俺たちは日が暮れた校内を歩く。相変わらず、3人は手を繋いでいる。外森は学校霊が怖いらしいが……まぁ確かに気味が悪い話だ。
「でもさ、花子さんがいるならワンチャンあるっしょ?」
「乾は霊とか怖くないのか?」
浮かれる乾に俺はたずねる。するとくすっとチャーミングな笑顔を見せた。
「ボクが怖いわけないでしょ」
「それもそうか」
俺たちは明るい自販機の前に立つ。秋雨はいちごオレを買った。
「せっかくセンセイいるんだから、ごちそうしてくれてもいいんだよ?」
さっきからビビっていた外森が、図々しく俺に集ろうとする。俺はそれを軽くいさめた。
「教師は薄給なんだよ。毎回毎回金がなくなるわ」
「ははっ、それもそうだね」
乾もコインを入れて、バナナオレを購入する。外森はトマトジュースだ。それを見た俺は、秋雨には気づかれないように小声で聞いた。
「外森、また血が足りてないのか?」
「ううん、そういうわけではないけど……なに、センセイごちそうしてくれるの?」
「ちげーよ。倒れられたら困るってだけだ」
外森はトマトジュースを飲み、ぷはっと息を吐く。俺もアイスコーヒーを買い、口にした。早く職員室でテスト問題を作りたいのだが……って、生徒の学校の怪談話に付き合わざるを得なかったんだが、これってもしかして、試験問題作りの妨害されてるーー?
ハッとした俺は、生徒たちに言った。
「俺はやることがあるから、ここでーー」
「っ!? 先生、後ろにいるのは……」
「後ろ?」
振り向いた先にあったのは、上半身だけの鎌を持ったお化けだった。
「なっーー!」
「て、テケテケだっ!」
外森が叫ぶ。すると乾は両手を上げ、構えた。
「よーし! 生け捕りにするぞ!」
「はぁっ!? テケテケを!?」
「おっけー、わかった!」
乾と秋雨が、テケテケにじりじりと近寄る。
「……」
テケテケはじっとその場に佇んでいるが、襲ってきたりはしない。というか……自分を捕まえようとする女子高生を警戒しているようだ。それはそうだろう。生け捕りにするとか、物騒だ。
「ほら令来も!」
「あ、相手は鎌を持ってるんだよ! 危ないじゃん!」
「ほら、乾、秋雨。テケテケの生け捕りは危ないからよしなさい!」
俺は教師らしく手を叩いてふたりを止める。だけど、膠着状態は変わらない。テケテケはというと、何故か俺のほうへ近寄ってきた。もしかして、俺が生け捕りを止めさせようとしていることがわかっているのか? 俺は別に庇っているわけでもないのだが……。

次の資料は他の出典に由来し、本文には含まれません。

(* ===== verification/Lifecycle.v ===== *)
(** * The life of a process

    [src/code/cyber/state.h], [state.cc], [init.cc] and [sysmo/sysmo.cc]: the
    state of the process, how [Init] sets it up, how [Clear] takes it down, and
    the signal that asks for it; [py_init] of the python bindings. *)

From stdpp Require Import base list gmap.
From S2P Require Import Prelude.

(** ** State *)

Inductive State := STATE_UNINITIALIZED | STATE_INITIALIZED | STATE_SHUTTING_DOWN | STATE_SHUTDOWN.

#[global] Instance State_eq_dec : EqDecision State.
Proof. solve_decision. Defined.

(** Their numbers. *)
Definition rank (s : State) : nat := match s with STATE_UNINITIALIZED => 0 | STATE_INITIALIZED => 1 | STATE_SHUTTING_DOWN => 2 | STATE_SHUTDOWN => 3 end%nat.

(** Who holds [g_mutex], and where it is: [Init] before the signal is bound,
    after it, and after the state is set. *)
Inductive holder := Nobody | InInit | InitBound | InitDone | InClear.

(** [handler] is what [OnShutdown] has read, while it runs; [inited] is the
    static variable of [py_init], which is true while [in_py] when [Init] was called from there.
    [loggers] and [cleaned] count the calls of [InitLogger] and of the clean-up:
    each deletes the logger. *)
Record process := mkProcess {
  g_cyber_state : State; g_mutex : holder; bound : bool; g_atexit_registered : bool; handler : option State;
  has_clock_node : bool; loggers : nat; cleaned : nat }.

Definition process_new : process := mkProcess STATE_UNINITIALIZED Nobody false false None false 0 0.

Definition SetState (s : State) (p : process) : process :=
  mkProcess s (g_mutex p) (bound p) (g_atexit_registered p) (handler p) (has_clock_node p) (loggers p) (cleaned p).

Definition hold (h : holder) (p : process) : process :=
  mkProcess (g_cyber_state p) h (bound p) (g_atexit_registered p) (handler p) (has_clock_node p) (loggers p) (cleaned p).

Definition OK (p : process) : bool := bool_decide (g_cyber_state p = STATE_INITIALIZED).
Definition IsShutdown (p : process) : bool := bool_decide (g_cyber_state p = STATE_SHUTTING_DOWN ∨ g_cyber_state p = STATE_SHUTDOWN).

(** ** Operations *)

(** [Init], step by step: the test and the logger, *)
Definition Init_begin (p : process) : process :=
  if bool_decide (g_cyber_state p = STATE_UNINITIALIZED)
  then mkProcess (g_cyber_state p) InInit (bound p) (g_atexit_registered p) (handler p) (has_clock_node p) (S (loggers p)) (cleaned p)
  else p.

(** the signal and the handler of the exit, *)
Definition Init_bind (p : process) : process :=
  mkProcess (g_cyber_state p) InitBound true true (handler p) (has_clock_node p) (loggers p) (cleaned p).

(** the state, *)
Definition Init_state (p : process) : process := hold InitDone (SetState STATE_INITIALIZED p).

(** and the node that sets the clock. *)
Definition Init_end (mock : bool) (p : process) : process :=
  mkProcess (g_cyber_state p) Nobody (bound p) (g_atexit_registered p) (handler p) (has_clock_node p || mock) (loggers p) (cleaned p).

(** [Clear]: the test, *)
Definition Clear_begin (p : process) : process :=
  if bool_decide (g_cyber_state p = STATE_SHUTDOWN ∨ g_cyber_state p = STATE_UNINITIALIZED) then p else hold InClear p.

(** and the clean-up of all parts, the logger last. *)
Definition Clear_end (p : process) : process :=
  mkProcess STATE_SHUTDOWN Nobody (bound p) (g_atexit_registered p) (handler p) (has_clock_node p) (loggers p) (S (cleaned p)).

(** [OnShutdown]: reads the state, then writes it. *)
Definition OnShutdown_read (p : process) : process :=
  mkProcess (g_cyber_state p) (g_mutex p) (bound p) (g_atexit_registered p) (Some (g_cyber_state p)) (has_clock_node p) (loggers p) (cleaned p).
Definition OnShutdown_write (s : State) (p : process) : process :=
  mkProcess (if bool_decide (s = STATE_SHUTDOWN) then g_cyber_state p else STATE_SHUTTING_DOWN) (g_mutex p) (bound p) (g_atexit_registered p) None (has_clock_node p) (loggers p) (cleaned p).

Inductive label := LInit | LBind | LSet | LInitEnd (mock : bool) | LClear | LClearEnd | LSignal | LHandler.

Definition exec (p : process) (l : label) : option process :=
  match l, g_mutex p with
  | LInit, Nobody => Some (Init_begin p)
  | LBind, InInit => Some (Init_bind p)
  | LSet, InitBound => Some (Init_state p)
  | LInitEnd mock, InitDone => Some (Init_end mock p)
  | LClear, Nobody => Some (Clear_begin p)
  | LClearEnd, InClear => Some (Clear_end p)
  | LSignal, _ => if bound p then match handler p with None => Some (OnShutdown_read p) | Some _ => None end else None
  | LHandler, _ => match handler p with Some s => Some (OnShutdown_write s p) | None => None end
  | _, _ => None
  end.

(** [WaitForShutdown] returns when [IsShutdown]; [AsyncShutdown] sends the
    signal. *)

(** ** The state goes forward *)

(** A signal is taken at once, and not while [Init] has bound it and not yet set
    the state. *)
Fixpoint orderly (p : process) (ls : list label) : bool :=
  match ls with
  | [] => true
  | LSignal :: LHandler :: ls =>
      match g_mutex p with
      | InitBound => false
      | _ => match exec p LSignal with Some p' => match exec p' LHandler with Some p' => orderly p' ls | None => true end | None => true end
      end
  | LSignal :: _ => false
  | l :: ls => match exec p l with Some p' => orderly p' ls | None => true end
  end.

Definition life_ok (p : process) : Prop :=
  handler p = None ∧
  match g_cyber_state p with
  | STATE_UNINITIALIZED => cleaned p = 0%nat ∧ (g_mutex p = Nobody ∧ loggers p = 0%nat ∧ bound p = false ∨ (g_mutex p = InInit ∧ bound p = false ∨ g_mutex p = InitBound) ∧ loggers p = 1%nat)
  | STATE_INITIALIZED | STATE_SHUTTING_DOWN => cleaned p = 0%nat ∧ loggers p = 1%nat ∧ (g_mutex p = Nobody ∨ g_mutex p = InitDone ∨ g_mutex p = InClear)
  | STATE_SHUTDOWN => cleaned p = 1%nat ∧ loggers p = 1%nat ∧ g_mutex p = Nobody
  end.

Lemma life_step p l p' : exec p l = Some p' → l ≠ LSignal → life_ok p → life_ok p' ∧ (rank (g_cyber_state p) ≤ rank (g_cyber_state p'))%nat.
Proof.
  destruct p as [s m b a h c lg cl]. unfold life_ok. simpl. intros E Hl [-> H].
  destruct l, m; try done; unfold exec in E; simpl in E; simplify_eq; unfold Init_begin, Clear_begin in *; simpl in *;
    destruct s; simpl in *; repeat (case_bool_decide; simpl in *); try naive_solver lia.
Qed.

Lemma life_signal p p1 p2 : exec p LSignal = Some p1 → exec p1 LHandler = Some p2 → g_mutex p ≠ InitBound → life_ok p →
  life_ok p2 ∧ (rank (g_cyber_state p) ≤ rank (g_cyber_state p2))%nat.
Proof.
  destruct p as [s m b a h c lg cl]. unfold life_ok. simpl. intros E1 E2 Hm [-> H]. destruct b; [|by destruct m].
  assert (p1 = OnShutdown_read (mkProcess s m true a None c lg cl)) as -> by (destruct m; by injection E1). simpl in E2.
  assert (p2 = OnShutdown_write s (OnShutdown_read (mkProcess s m true a None c lg cl))) as -> by (destruct m; by injection E2).
  unfold OnShutdown_write, OnShutdown_read. simpl. destruct s; simpl; repeat (case_bool_decide; simpl); naive_solver lia.
Qed.

Lemma life_run ls : ∀ p p', orderly p ls = true → life_ok p → run exec p ls = Some p' → life_ok p' ∧ (rank (g_cyber_state p) ≤ rank (g_cyber_state p'))%nat.
Proof.
  remember (length ls) as n eqn:En. revert ls En. induction n as [n IH] using lt_wf_ind. intros ls -> p p' Ho Hp Hr.
  destruct ls as [|l ls]; [injection Hr as <-; by split|]. cbn [run] in Hr. destruct (exec p l) as [p1|] eqn:E; [|done].
  assert (Hcase : l ≠ LSignal ∧ orderly p1 ls = true ∨ ∃ ls', l = LSignal ∧ ls = LHandler :: ls' ∧ g_mutex p ≠ InitBound).
  { destruct l; try (left; split; [done|]; cbn [orderly] in Ho; by rewrite E in Ho). right. destruct ls as [|[] ls]; try done. exists ls. split; [done|]. split; [done|]. cbn [orderly] in Ho. by destruct (g_mutex p). }
  destruct Hcase as [[Hl Ho1]|(ls' & -> & -> & Hm)].
  - destruct (life_step p l p1 E Hl Hp) as [Hp1 Hle]. destruct (IH (length ls) ltac:(simpl; lia) ls eq_refl p1 p' Ho1 Hp1 Hr) as [? ?]. split; [done|lia].
  - cbn [run] in Hr. destruct (exec p1 LHandler) as [p2|] eqn:E2; [|done]. destruct (life_signal p p1 p2 E E2 Hm Hp) as [Hp2 Hle].
    assert (Ho2 : orderly p2 ls' = true) by (cbn [orderly] in Ho; rewrite E, E2 in Ho; by destruct (g_mutex p)).
    destruct (IH (length ls') ltac:(simpl; lia) ls' eq_refl p2 p' Ho2 Hp2 Hr) as [? ?]. split; [done|lia].
Qed.

(** Property: as long as signals are taken at once, and not within [Init], the state
    of a process only goes forward, there is one logger at most, and the
    clean-up, which deletes it, is done once, in the end. *)
Theorem life_goes_forward ls1 ls2 q p : orderly process_new ls1 = true → run exec process_new ls1 = Some q → orderly q ls2 = true → run exec q ls2 = Some p →
  (rank (g_cyber_state q) ≤ rank (g_cyber_state p))%nat ∧ (loggers p ≤ 1)%nat ∧ (cleaned p ≤ loggers p)%nat ∧ (g_cyber_state p = STATE_SHUTDOWN ↔ cleaned p = 1%nat).
Proof.
  intros Ho1 Hr1 Ho2 Hr2. destruct (life_run ls1 process_new q Ho1) as [Hq _]; [unfold life_ok; simpl; split; [done|]; split; [done|by left]|done|].
  destruct (life_run ls2 q p Ho2 Hq Hr2) as [[_ Hp] Hle]. split; [done|]. destruct (g_cyber_state p); naive_solver lia.
Qed.

Definition a_life : list label := [LInit; LBind; LSet; LInitEnd true; LSignal; LHandler].

Lemma life_goes_forward_witness : ∃ q p, run exec process_new a_life = Some q ∧ run exec q [LClear; LClearEnd; LClear; LSignal; LHandler; LInit] = Some p ∧
  (rank (g_cyber_state q) ≤ rank (g_cyber_state p))%nat ∧ (loggers p ≤ 1)%nat ∧ (cleaned p ≤ loggers p)%nat ∧ (g_cyber_state p = STATE_SHUTDOWN ↔ cleaned p = 1%nat).
Proof.
  do 2 eexists. split; [reflexivity|]. split; [reflexivity|].
  apply (life_goes_forward a_life [LClear; LClearEnd; LClear; LSignal; LHandler; LInit]); reflexivity.
Defined.

(** A signal after it has been bound and before the state is set is lost. *)
Theorem signal_during_init_is_lost : ∃ p, run exec process_new [LInit; LBind; LSignal; LHandler; LSet; LInitEnd false] = Some p ∧ OK p = true ∧ handler p = None.
Proof. by eexists. Qed.

(** A signal that has read the state before [Clear] and writes it after: [Clear]
    at the exit of the process cleans up again and deletes the logger twice. *)
Theorem late_signal_clears_twice : ∃ p, run exec process_new [LInit; LBind; LSet; LInitEnd false; LSignal; LClear; LClearEnd; LHandler; LClear; LClearEnd] = Some p ∧ loggers p = 1%nat ∧ cleaned p = 2%nat.
Proof. by eexists. Qed.

(** ** [py_init] *)

(** [init] is what [Init] returns; the result, and the static variable. *)
Definition py_init (init inited : bool) : bool * bool :=
  if inited then (true, inited) else if init then (true, true) else (false, inited).

Definition Init_returns (p : process) : bool := bool_decide (g_cyber_state p = STATE_UNINITIALIZED).

(** After a shutdown [Init] refuses, but [py_init] says that all is well. *)
Theorem py_init_pretends p : g_cyber_state p = STATE_SHUTDOWN → Init_returns p = false ∧ (py_init (Init_returns p) (py_init true false).2).1 = true ∧ OK p = false.
Proof. intros E. unfold Init_returns, OK. by rewrite E. Qed.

「でもさぁ、テケテケをふん捕まえて、生態についての論文を書いたら良さげじゃない?」
「葉桜、ナイスアイデア!」
「……」
「秋雨。悪ノリするな」
テケテケは無言で俺の顔を見る。なんだよ、学校の怪談が教師に助けを求めるって。ともかく俺の使命は、生徒たちをさっさと帰してテスト問題の作成をすることだ。このテケテケか何なんだかわからない生物と遊んでいる場合ではない。
俺はテケテケに声をかけた。
「……テケテケとやら。俺はお前に興味はない。だが、生徒たちを下校させないといけなくてな」
「!」
……なんだ。俺の言いたいことがわかったのか? テケテケはじっと俺たちを見つめると、逃げた。
「あっ! 行っちゃった……。先生、なんで逃がしちゃったの?」
乾が俺に詰め寄る。だが俺はのほほんとコーヒーを空にする。
「逃がさなかったら、お前らテスト勉強しなくなるだろ」
「でも、本当に学校の怪談ってあるんですね……」
秋雨もぽそりとつぶやく。それは俺も信じられなかったが……。何なんだ、うちの学校は。

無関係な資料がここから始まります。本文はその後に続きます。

(* ===== verification/Monitor.v ===== *)
(** * The monitor's table of channels

    The logic of [src/code/cyber/tools/cyber_monitor/]: the table that
    [CyberTopologyMessage] ([cyber_topology_message.cc]) keeps of the channels it
    hears of, what [GeneralChannelMessage] ([general_channel_message.h], [.cc])
    knows of one of them, and the pages of [RenderableMessage]
    ([renderable_message.cc]).  What is drawn on the screen is left out. *)

From stdpp Require Import base list gmap strings pretty sorting.
From S2P Require Import Prelude.

(** ** A channel *)

Inductive ErrorCode := NewSubClassFailed | CreateNodeFailed | CreateReaderFailed | MessageTypeIsEmpty | ChannelNameOrNodeNameIsEmpty | NoCloseChannel.

(** [enabled] is whether there is a reader; [has_node] whether there is a node.
    Times are nanoseconds, the ratio is in frames for each [msg_time_] of
    nanoseconds: a pair. *)
Record GeneralChannelMessage := mkChannel {
  node_name_ : string; message_type_ : string; readers_ : list string; writers_ : list string; has_node : bool; enabled : bool;
  has_message_come_ : bool; frame_counter_ : Z; last_time_ : Z; msg_time_ : Z; time_last_calc_ : Z; frame_ratio_ : Z * Z }.

Definition GeneralChannelMessage_new (node_name : string) (now : Z) : GeneralChannelMessage :=
  mkChannel node_name EmptyString [] [] false false false 0 now (now + 1) now (0, 1).

Definition DoAdd (vec : list string) (str : string) : list string := if bool_decide (str ∈ vec) then vec else vec ++ [str].

Fixpoint DoDelete (vec : list string) (str : string) : list string :=
  match vec with [] => [] | x :: vec => if bool_decide (x = str) then vec else x :: DoDelete vec str end.
Lemma fully_connected_loop_run x fcs s :
  tf.static_shape (Arch.fc_stack x fcs) = Ok s ->
  forall k j,
    (j + S k = length fcs)%nat ->
    rfor (map Z.of_nat (seq j (S k)))
      (DScaleModel.fc_layer (map fst fcs) (map snd fcs))
      (fold_left fc_hidden (take j fcs) x)
    = Ok (Arch.fc_stack x fcs).
Proof.
  intros Hs. induction k as [|k IH]; intros j Hj.
  - destruct (lookup_lt_is_Some_2 fcs j ltac:(lia)) as [[w b] Hwb].
    assert (Hall : fcs = take j fcs ++ [(w, b)]).
    { rewrite <- (take_S_r _ _ _ Hwb). by rewrite take_ge by lia. }
    pose proof Hs as Hs'. rewrite Hall in Hs'.
    apply fc_stack_affine_static in Hs' as [sa Ha].
    cbn [seq map rfor].
    rewrite (fc_layer_run _ _ j _ w b sa);
      [|by rewrite lookup_map, Hwb|by rewrite lookup_map, Hwb|done].
    cbn [rbind]. unfold len. rewrite length_map.
    destruct (Z.eqb_spec (Z.of_nat j) (Z.of_nat (length fcs) - 1)); [|lia].
    rewrite <- fc_stack_snoc. by rewrite <- Hall.
  - destruct (lookup_lt_is_Some_2 fcs j ltac:(lia)) as [[w b] Hwb].
    pose proof Hs as Hs'.
    rewrite <- (take_drop j fcs), (drop_S _ _ _ Hwb) in Hs'.
    apply fc_stack_affine_static in Hs' as [sa Ha].
    remember (S k) as k' eqn:Ek. rewrite Ek at 1.
    cbn [seq map rfor].
    rewrite (fc_layer_run _ _ j _ w b sa);
      [|by rewrite lookup_map, Hwb|by rewrite lookup_map, Hwb|done].
    cbn [rbind]. unfold len. rewrite length_map.
    destruct (Z.eqb_spec (Z.of_nat j) (Z.of_nat (length fcs) - 1)); [lia|].
    subst k'. rewrite <- (IH (S j)) by lia.
    by rewrite (take_S_r _ _ _ Hwb), fold_left_app.
Qed.

Lemma fully_connected_run x fcs s :
  tf.static_shape (Arch.fc_stack x fcs) = Ok s ->
  DScaleModel.fully_connected (map fst fcs) (map snd fcs) x
  = Ok (Arch.fc_stack x fcs).
Proof.
  intros Hs. unfold DScaleModel.fully_connected, range, len.
  rewrite Nat2Z.id, length_map.
  destruct fcs as [|wb fcs]; [done|].
  by apply (fully_connected_loop_run x (wb :: fcs) s Hs (length fcs) O).
Qed.

Lemma generate_predictions_run input convs fcs d rest d0 s1 s2 s3 s :
  convs <> [] ->
  tf.static_shape input = Ok (d :: rest) ->
  tf.static_shape (Arch.pool (Arch.conv_stack input convs))
  = Ok [d0; Some s1; Some s2; Some s3] ->
  tf.static_shape (Arch.network input convs (s1 * s2 * s3) fcs) = Ok s ->
  DScaleModel.generate_predictions input (tf.Shape0 input)
    (map fst convs) (map snd convs) (map fst fcs) (map snd fcs)
  = Ok (Arch.network input convs (s1 * s2 * s3) fcs).
Proof.
  intros Hne Hin Hpool Hnet.
  assert (Hfc : tf.static_shape
                  (Arch.fc_stack
                     (Arch.flat (Arch.pool (Arch.conv_stack input convs))
                        (s1 * s2 * s3)) fcs) = Ok s) by exact Hnet.
  destruct (fc_stack_static_inv _ _ _ Hfc) as [sf Hflat].
  assert (Hstack : exists ss,
             tf.static_shape (Arch.conv_stack input convs) = Ok ss).
  { unfold Arch.pool in Hpool. simpl in Hpool. inv_ok. eauto. }
  destruct Hstack as [ss Hstack].
  unfold DScaleModel.generate_predictions, DScaleModel.convolutions.
  unfold tf.zeros.
  rewrite (op_static (tf.Zeros input [1]) (d :: tf.known [1]))
    by (simpl; by rewrite Hin).
  cbn [rbind]. unfold range, len. rewrite Nat2Z.id, length_map.
  pose proof (convolution_loop_run input convs ss Hstack (length convs) O
                (tf.Zeros input [1]) eq_refl) as Hloop.
  rewrite take_0 in Hloop. change (Arch.conv_stack input []) with input in Hloop.
  rewrite Hloop. cbn [rbind fst].
  destruct (length convs) eqn:El; [by destruct convs|].
  pose proof Hpool as Hpool'. unfold Arch.pool in Hpool'.
  unfold Arch.flat, Arch.pool in Hflat.
  unfold DScaleModel.pooling, tf.max_pool.
  rewrite (op_static _ _ Hpool'). cbn [rbind].
  unfold DScaleModel.flatten, tf.get_shape_as_list.
  rewrite Hpool'. cbn [rbind].
  change (py_index [d0; Some s1; Some s2; Some s3] 1) with (Ok (Some s1)).
  change (py_index [d0; Some s1; Some s2; Some s3] 2) with (Ok (Some s2)).
  change (py_index [d0; Some s1; Some s2; Some s3] 3) with (Ok (Some s3)).
  cbn [rbind DScaleModel.py_mul DScaleModel.as_int]. unfold tf.reshape.
  rewrite (op_static _ _ Hflat). cbn [rbind].
  pose proof (fully_connected_run _ _ _ Hfc) as Hrun.
  unfold Arch.flat, Arch.pool in Hrun. rewrite Hrun. cbn [rbind].
  unfold DScaleModel.clip, tf.clip_by_value.
  pose proof (op_static _ _ Hnet) as Hclip.
  unfold Arch.network, Arch.clipped, Arch.flat, Arch.pool in Hclip.
  by rewrite Hclip.
Qed.

(** ** Static shapes, forward *)

Lemma conv_out_cons i k ks :
  Arch.conv_out i (k :: ks)
  = Arch.conv_out (tfutils.conv_out_size i constants.PADDING_D k 1) ks.
Proof. done. Qed.

Lemma conv_out_le ks : forall i,
  Forall (fun d => 0 < d) ks -> Arch.conv_out i ks <= i.
Proof.
  induction ks as [|k ks IH]; intros i H; [done|].
  inversion H; subst. rewrite conv_out_cons.
  etrans; [by apply IH|]. unfold tfutils.conv_out_size. simpl. lia.
Qed.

「花子さんもテケテケも見られただろ。もう気は済んだか? だったらそろそろ下校してーー」
「えぇっ! まだ怪談はあるのに?」
「怪談よりテスト勉強だろ。さっさと帰れ」
俺がはっきりと言うと、乾と秋雨はうな垂れた。
「ちぇっ、楽しかったのになぁ」
「私も本物の学校霊って初めて見た」
秋雨は当たり前のことを言った。そりゃあ学校霊なんて見るほうが珍しい。
「……だけど、こんなにタイミングよく、学校霊に居合わせるかな? なんか引っかかるんだけど」
外森が疑問を呈す。確かに一理ある。まるで、テスト前の人気のない学校の放課後で誰かが遊んでいるみたいな……?
「先生、これで終わりにするから、最後にもうひとつ学校の怪談調べたらダメ?」
「うーん、本当に最後か?」
「先生だって気にはなるでしょ? 花子さんやテケテケが本物かどうか」
確かに俺も気にはなっている。この誰かの悪ふざけか茶番だが知らないが、学校の怪談が本当にあったら、一番迷惑なのは教職員だからな。変に気味が悪かったりしたら怖い。 だったら最初からその怪奇現象のタネを明かしておきたい。学校で、仕事以外のことに気を取られたくないのだ。
「ともかく、ラスト! 音楽室の怖い話の確認! さ、行こう!」
乾、また尻尾が出てるぞ……。俺は顔を手で覆う。楽しそうにはしゃぐ乾と、やれやれと言ったような秋雨。そして、意外にもビビりな外森を連れて、俺は音楽室の戸締まり確認へ行くことにした。